** Exercise instructions **
Reproduce the whole listing exactly.

══════════

(** * chrono: cron expressions, scheduled tasks and the scheduling engine

    A shallow embedding of [cron.go], [task.go] and [executor.go].

    Conventions of the model.
    - Go's [int] is the 64-bit two's complement integer: values are kept in
      [Z], and a sum or product that can leave the range of [int] is passed
      through [wrap].  [uint64] bit sets are [Z] values below [2^64]; a shift
      by a negative count panics.
    - A Go [string] is its byte sequence, a Rocq [string].
    - A call returns [Ok v], returns a non-nil [error] ([Err msg], with the
      text of the message) or panics ([Panic p]).
    - [time.Time] is the instant it denotes: nanoseconds since
      0001-01-01T00:00:00 UTC (the zero [time.Time]), unbounded, read in UTC.
      [time.Duration] is a number of nanoseconds. *)

From Stdlib Require Import ZArith List String Ascii Bool Lia Sorted Permutation.
Import ListNotations.

Open Scope Z_scope.

(* ------------------------------------------------------------------ *)
(** ** Outcomes of a call *)

Inductive NumError : Type :=
| ErrSyntax
| ErrRange.

Inductive panicValue : Type :=
| PanicNumError (input : string) (e : NumError)   (* panic(err), err from strconv.Atoi *)
| PanicMsg (msg : string)                         (* panic("...") *)
| PanicRuntime (msg : string).                    (* a run-time panic of the language *)

Inductive outcome (A : Type) : Type :=
| Ok (a : A)
| Err (msg : string)
| Panic (p : panicValue).

Arguments Ok {A} a.
Arguments Err {A} msg.
Arguments Panic {A} p.

Definition bind {A B : Type} (m : outcome A) (k : A -> outcome B) : outcome B :=
  match m with
  | Ok a => k a
  | Err msg => Err msg
  | Panic p => Panic p
  end.

Notation "x <- m ;; k" := (bind m (fun x => k))
  (at level 61, m at next level, right associativity).

Definition succeeded {A : Type} (m : outcome A) : bool :=
  match m with Ok _ => true | _ => false end.

Definition returnsError {A : Type} (m : outcome A) : bool :=
  match m with Err _ => true | _ => false end.

Definition panics {A : Type} (m : outcome A) : bool :=
  match m with Panic _ => true | _ => false end.

(* ------------------------------------------------------------------ *)
(** ** Machine integers *)

Definition minInt : Z := - 2 ^ 63.
Definition maxInt : Z := 2 ^ 63 - 1.
Definition maxUint64 : Z := 2 ^ 64 - 1.

(** The value of an [int] expression whose mathematical result is [z]. *)
Definition wrap (z : Z) : Z := (z + 2 ^ 63) mod 2 ^ 64 - 2 ^ 63.

(** [x << n] on [uint64], for a shift count that is not negative. *)
Definition shl64 (x n : Z) : Z := Z.land (Z.shiftl x n) maxUint64.

(** [^x] on [uint64]. *)
Definition not64 (x : Z) : Z := Z.lxor x maxUint64.

(** [bits.TrailingZeros64]: 64 for zero. *)
Fixpoint trailingZeros_from (fuel : nat) (x i : Z) : Z :=
  match fuel with
  | O => i
  | S f => if Z.testbit x i then i else trailingZeros_from f x (i + 1)
  end.

Definition TrailingZeros64 (x : Z) : Z := trailingZeros_from 64 x 0.

(* ------------------------------------------------------------------ *)
(** ** package strings and strconv *)

Section Strings.
Open Scope string_scope.
Open Scope Z_scope.

Definition dquote : string := String (ascii_of_nat 34) EmptyString.

Definition len (s : string) : Z := Z.of_nat (String.length s).

(** [s[lo:hi]] for [0 <= lo <= hi <= len s]. *)
Definition slice (s : string) (lo hi : Z) : string :=
  substring (Z.to_nat lo) (Z.to_nat (hi - lo)) s.

Fixpoint index_from (sub s : string) (i : Z) : Z :=
  if prefix sub s then i
  else match s with
       | EmptyString => -1
       | String _ s' => index_from sub s' (i + 1)
       end.

(** [strings.Index]: the byte offset of the first occurrence, or -1. *)
Definition Index (s sub : string) : Z := index_from sub s 0.

(** [strings.Split] for a non-empty separator.  [skip] counts the bytes of
    a separator occurrence that are still to be dropped. *)
Fixpoint split_aux (sep s : string) (skip : nat) (cur : string) : list string :=
  match s with
  | EmptyString => [cur]
  | String c s' =>
      match skip with
      | S k => split_aux sep s' k cur
      | O => if prefix sep s
             then cur :: split_aux sep s' (String.length sep - 1) EmptyString
             else split_aux sep s' 0 (cur ++ String c EmptyString)
      end
  end.

Definition Split (s sep : string) : list string := split_aux sep s 0 EmptyString.

(** [strings.ReplaceAll] for a non-empty [old]: occurrences are replaced
    from the left and do not overlap. *)
Fixpoint replaceAll_aux (old new s : string) (skip : nat) : string :=
  match s with
  | EmptyString => EmptyString
  | String c s' =>
      match skip with
      | S k => replaceAll_aux old new s' k
      | O => if prefix old s
             then new ++ replaceAll_aux old new s' (String.length old - 1)
             else String c (replaceAll_aux old new s' 0)
      end
  end.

══════════

** Exercise solution **
(** * chrono: cron expressions, scheduled tasks and the scheduling engine

    A shallow embedding of [cron.go], [task.go] and [executor.go].

    Conventions of the model.
    - Go's [int] is the 64-bit two's complement integer: values are kept in
      [Z], and a sum or product that can leave the range of [int] is passed
      through [wrap].  [uint64] bit sets are [Z] values below [2^64]; a shift
      by a negative count panics.
    - A Go [string] is its byte sequence, a Rocq [string].
    - A call returns [Ok v], returns a non-nil [error] ([Err msg], with the
      text of the message) or panics ([Panic p]).
    - [time.Time] is the instant it denotes: nanoseconds since
      0001-01-01T00:00:00 UTC (the zero [time.Time]), unbounded, read in UTC.
      [time.Duration] is a number of nanoseconds. *)

From Stdlib Require Import ZArith List String Ascii Bool Lia Sorted Permutation.
Import ListNotations.

Open Scope Z_scope.

(* ------------------------------------------------------------------ *)
(** ** Outcomes of a call *)

Inductive NumError : Type :=
| ErrSyntax
| ErrRange.

Inductive panicValue : Type :=
| PanicNumError (input : string) (e : NumError)   (* panic(err), err from strconv.Atoi *)
| PanicMsg (msg : string)                         (* panic("...") *)
| PanicRuntime (msg : string).                    (* a run-time panic of the language *)

Inductive outcome (A : Type) : Type :=
| Ok (a : A)
| Err (msg : string)
| Panic (p : panicValue).

Arguments Ok {A} a.
Arguments Err {A} msg.
Arguments Panic {A} p.

Definition bind {A B : Type} (m : outcome A) (k : A -> outcome B) : outcome B :=
  match m with
  | Ok a => k a
  | Err msg => Err msg
  | Panic p => Panic p
  end.

Notation "x <- m ;; k" := (bind m (fun x => k))
  (at level 61, m at next level, right associativity).

Definition succeeded {A : Type} (m : outcome A) : bool :=
  match m with Ok _ => true | _ => false end.

Definition returnsError {A : Type} (m : outcome A) : bool :=
  match m with Err _ => true | _ => false end.

Definition panics {A : Type} (m : outcome A) : bool :=
  match m with Panic _ => true | _ => false end.

(* ------------------------------------------------------------------ *)
(** ** Machine integers *)

Definition minInt : Z := - 2 ^ 63.
Definition maxInt : Z := 2 ^ 63 - 1.
Definition maxUint64 : Z := 2 ^ 64 - 1.

(** The value of an [int] expression whose mathematical result is [z]. *)
Definition wrap (z : Z) : Z := (z + 2 ^ 63) mod 2 ^ 64 - 2 ^ 63.

(** [x << n] on [uint64], for a shift count that is not negative. *)
Definition shl64 (x n : Z) : Z := Z.land (Z.shiftl x n) maxUint64.

(** [^x] on [uint64]. *)
Definition not64 (x : Z) : Z := Z.lxor x maxUint64.

(** [bits.TrailingZeros64]: 64 for zero. *)
Fixpoint trailingZeros_from (fuel : nat) (x i : Z) : Z :=
  match fuel with
  | O => i
  | S f => if Z.testbit x i then i else trailingZeros_from f x (i + 1)
  end.

Definition TrailingZeros64 (x : Z) : Z := trailingZeros_from 64 x 0.

(* ------------------------------------------------------------------ *)
(** ** package strings and strconv *)

Section Strings.
Open Scope string_scope.
Open Scope Z_scope.

Definition dquote : string := String (ascii_of_nat 34) EmptyString.

Definition len (s : string) : Z := Z.of_nat (String.length s).

(** [s[lo:hi]] for [0 <= lo <= hi <= len s]. *)
Definition slice (s : string) (lo hi : Z) : string :=
  substring (Z.to_nat lo) (Z.to_nat (hi - lo)) s.

Fixpoint index_from (sub s : string) (i : Z) : Z :=
  if prefix sub s then i
  else match s with
       | EmptyString => -1
       | String _ s' => index_from sub s' (i + 1)
       end.

(** [strings.Index]: the byte offset of the first occurrence, or -1. *)
Definition Index (s sub : string) : Z := index_from sub s 0.

(** [strings.Split] for a non-empty separator.  [skip] counts the bytes of
    a separator occurrence that are still to be dropped. *)
Fixpoint split_aux (sep s : string) (skip : nat) (cur : string) : list string :=
  match s with
  | EmptyString => [cur]
  | String c s' =>
      match skip with
      | S k => split_aux sep s' k cur
      | O => if prefix sep s
             then cur :: split_aux sep s' (String.length sep - 1) EmptyString
             else split_aux sep s' 0 (cur ++ String c EmptyString)
      end
  end.

Definition Split (s sep : string) : list string := split_aux sep s 0 EmptyString.

(** [strings.ReplaceAll] for a non-empty [old]: occurrences are replaced
    from the left and do not overlap. *)
Fixpoint replaceAll_aux (old new s : string) (skip : nat) : string :=
  match s with
  | EmptyString => EmptyString
  | String c s' =>
      match skip with
      | S k => replaceAll_aux old new s' k
      | O => if prefix old s
             then new ++ replaceAll_aux old new s' (String.length old - 1)
             else String c (replaceAll_aux old new s' 0)
      end
  end.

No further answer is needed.